Many new traders entering the trading game can’t get the right answers because they aren’t asking themselves the right questions. Much of the success traders experience is attributable to how well they know themselves. This insight for you will come from the quality of the questions you ask, and how honest you are willing to be with yourself. Only after you honestly answer the following 10 questions, will you have enough self-awareness to be successful.  

  1. What markets will you trade? Futures, options, equities, or forex? You must fully understand the markets you choose.

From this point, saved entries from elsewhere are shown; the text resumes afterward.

(** ... and with an address that has none: one row is added, active, with
    the frequency and the categories of the form. *)
Lemma subscribe_cleaned_new email frequency cats now rows :
  find (fun r => String.eqb (n_email r) email) rows = None ->
  subscribe_cleaned email frequency cats now rows
  = (rows ++ [mkNewsletter (fresh_id (map n_id rows)) email true now None
                cats frequency])%list.
Proof.
  intro Hf. unfold subscribe_cleaned, get_or_create. rewrite Hf. cbn [negb].
  unfold replace_newsletter. rewrite map_app.
  fold (replace_newsletter
          (nl_with_categories cats
             (mkNewsletter (fresh_id (map n_id rows)) email true now None [] frequency))
          rows).
  rewrite replace_newsletter_absent.
  - cbn [map n_id nl_with_categories]. rewrite Z.eqb_refl. reflexivity.
  - cbn [n_id nl_with_categories]. intro H. apply fresh_id_above in H. lia.
Qed.

Section NewsletterFacts.

Variable email_valid : string -> bool.

(** The form is not valid for an address that has a row, active or not. *)
Lemma existing_email_is_invalid s p :
  existsb (fun n => String.eqb (n_email n) (PyStr.strip (np_email p))) (newsletters s)
  = true ->
  NewsletterForm_is_valid email_valid s p = false.
Proof.
  intro H. unfold NewsletterForm_is_valid. rewrite H. apply andb_false_r.
Qed.

(** So the view leaves the store as it is. *)
Lemma resubscribe_leaves_store s method p now :
  existsb (fun n => String.eqb (n_email n) (PyStr.strip (np_email p))) (newsletters s)
  = true ->
  newsletter_subscribe email_valid s method p now = s.
Proof.
  intro H. unfold newsletter_subscribe. destruct method; [reflexivity|].
  rewrite existing_email_is_invalid by exact H. reflexivity.
Qed.

(** A valid form, which is a form for a new address, adds one row. *)
Lemma subscribe_new_email s p now :
  NewsletterForm_is_valid email_valid s p = true ->
  exists frequency,
    parse_frequency (np_frequency p) = Some frequency
    /\ newsletters (newsletter_subscribe email_valid s POST p now)
       = (newsletters s
          ++ [mkNewsletter (fresh_id (map n_id (newsletters s)))
                (PyStr.strip (np_email p)) true now None
                (np_categories p) frequency])%list.
Proof.
  intro Hv. unfold newsletter_subscribe. rewrite Hv.
  unfold NewsletterForm_is_valid in Hv.
  apply andb_true_iff in Hv as [Hv Hu].
  apply andb_true_iff in Hv as [Hv _].
  apply andb_true_iff in Hv as [_ Hp].
  destruct (parse_frequency (np_frequency p)) as [frequency|]; [|discriminate].
  exists frequency. split; [reflexivity|].
  cbn [newsletters with_newsletters].
  apply subscribe_cleaned_new.
  apply negb_true_iff in Hu.
  destruct (find _ (newsletters s)) as [n|] eqn:F; [|reflexivity].
  apply find_some in F as [Hin He].
  assert (existsb (fun n => String.eqb (n_email n) (PyStr.strip (np_email p)))
                  (newsletters s) = true)
    by (apply existsb_exists; eauto).
  congruence.
Qed.

End NewsletterFacts.

(** C7. The view is written to update the row of an address that
    subscribes again ([subscribe_cleaned_existing]), but it reaches that
    code only with a valid form, and the form is not valid for an address
    that has a row.  The lapsed reader of the sample subscribes again with
    frequency [daily] and one category: whatever the e-mail validator
    answers, the form is invalid and the store is unchanged, the row still
    inactive, weekly and without categories.  No second row appears, and a
    new address gets its one row. *)
Theorem resubscribe_does_not_reactivate :
  forall email_valid : string -> bool,
    NewsletterForm_is_valid email_valid Sample.readers Sample.again = false
    /\ newsletter_subscribe email_valid Sample.readers POST Sample.again 99
       = Sample.readers
    /\ newsletters Sample.readers = [Sample.lapsed]
    /\ n_is_active Sample.lapsed = false
    /\ n_frequency Sample.lapsed = Weekly
    /\ subscribe_cleaned "reader@example.org" Daily [1] 99 [Sample.lapsed]
       = [mkNewsletter 1 "reader@example.org" true 5 (Some 9) [1] Daily].
Proof.
  intro email_valid. repeat split.
  - apply existing_email_is_invalid. reflexivity.
  - apply resubscribe_leaves_store. reflexivity.
Qed.

Example new_address_gets_one_row :
  newsletters (newsletter_subscribe (fun _ => true) Sample.readers POST Sample.newcomer 99)
  = [Sample.lapsed; mkNewsletter 2 "other@example.org" true 99 None [1] Monthly].
Proof. reflexivity. Qed.

(* ------------------------------------------------------------------ *)
(** ** Idempotence, bounds, slugs, counters *)

(** X1. Saving an article twice is saving it once: a save right after a
    save, at whatever time, derives nothing anew and changes no field of
    the instance ([updated_at], which the store stamps by itself and the
    embedding leaves out, aside). *)
Theorem save_is_idempotent :
  forall (slugify : string -> string) (now1 now2 : Z) (a : Article),
    Article_save slugify now2 (Article_save slugify now1 a)
    = Article_save slugify now1 a.
Proof.
  intros slugify now1 now2 a. apply save_fixed.
  - rewrite save_slug, save_title.
    destruct (PyStr.truthy (slug a)) eqn:E; [left; exact E | right; reflexivity].
  - apply save_excerpt_settled.
  - apply save_meta_settled.
  - rewrite save_reading_time, save_content. reflexivity.
  - rewrite save_status, save_published_at.
    destruct (Status_eqb (status a) Published
              && negb (datetime_truthy (published_at a))) eqn:C; [|exact C].
    apply andb_false_r.
Qed.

  2. Do you have enough money to trade successfully? A bank of $25,000 will enable a trader to avoid the pattern-day-trader rule, and help to ensure broker commissions do not deplete trading capital. If starting with smaller capital, it is better to trade over a longer period to avoid excessive commissions. To comfortably trade for a living, $250,000 to $500,000 in trading capital is realistic, depending on your expected standard of living.
  3. What kind of annual return do you anticipate? A consistent 12%-20% annual return will put you in league with some of the best money managers in the world.
  4. What timeframe will you be trading? Will you be a day trader trading intra-day charts and going home flat with no positions each night? A swing trader buying lows, holding for a day, a week, perhaps longer and then selling higher? Or will you be a trend follower, holding positions as long as the trend is up over a period of months?
  5. How much are you willing to lose on a trade if you are wrong? Position sizing and placing stops to ensure no single loss is more than 1% of your total trading capital will keep your trading capital safe over the long term.
  6. What will be your entry parameters? You need set ups and entry signals that are proven to be profitable through price and chart studies.
  7. How will you exit a winning trade to lock in profits? Money is only made in the exit. Trailing stops and profit targets enable you to exit a winning trade while the money is still yours to take home.
  8. What is your maximum risk exposure? How many open positions will you have at any one time? How much will be at risk in each one of those trades?
  9. What is the most draw down in capital you are willing to accept before you abandon your system? Generally a 25% draw down is proof that your system is not viable for real trading. A 50% drawdown in trading capital is virtually a ruined account because it will take a 100% return to get back to even.
  10. What is your edge over other traders in the market? If you can’t answer this question, you need to find an advantage before you place your next trade.

Your success as a trader will depend on whether you ask yourself how you plan on mitigating losses to your trading capital, rather than how you will get rich quickly. Don’t get caught up in trading results; focus on controlling your mindset in the present. By focusing on the process that ultimately leads to success rather than obsessing over the results you achieve in the learning phase, you will become a self-aware, disciplined trader. If you ask the right questions, and then go seek the right answers, the only barrier between you and success is time.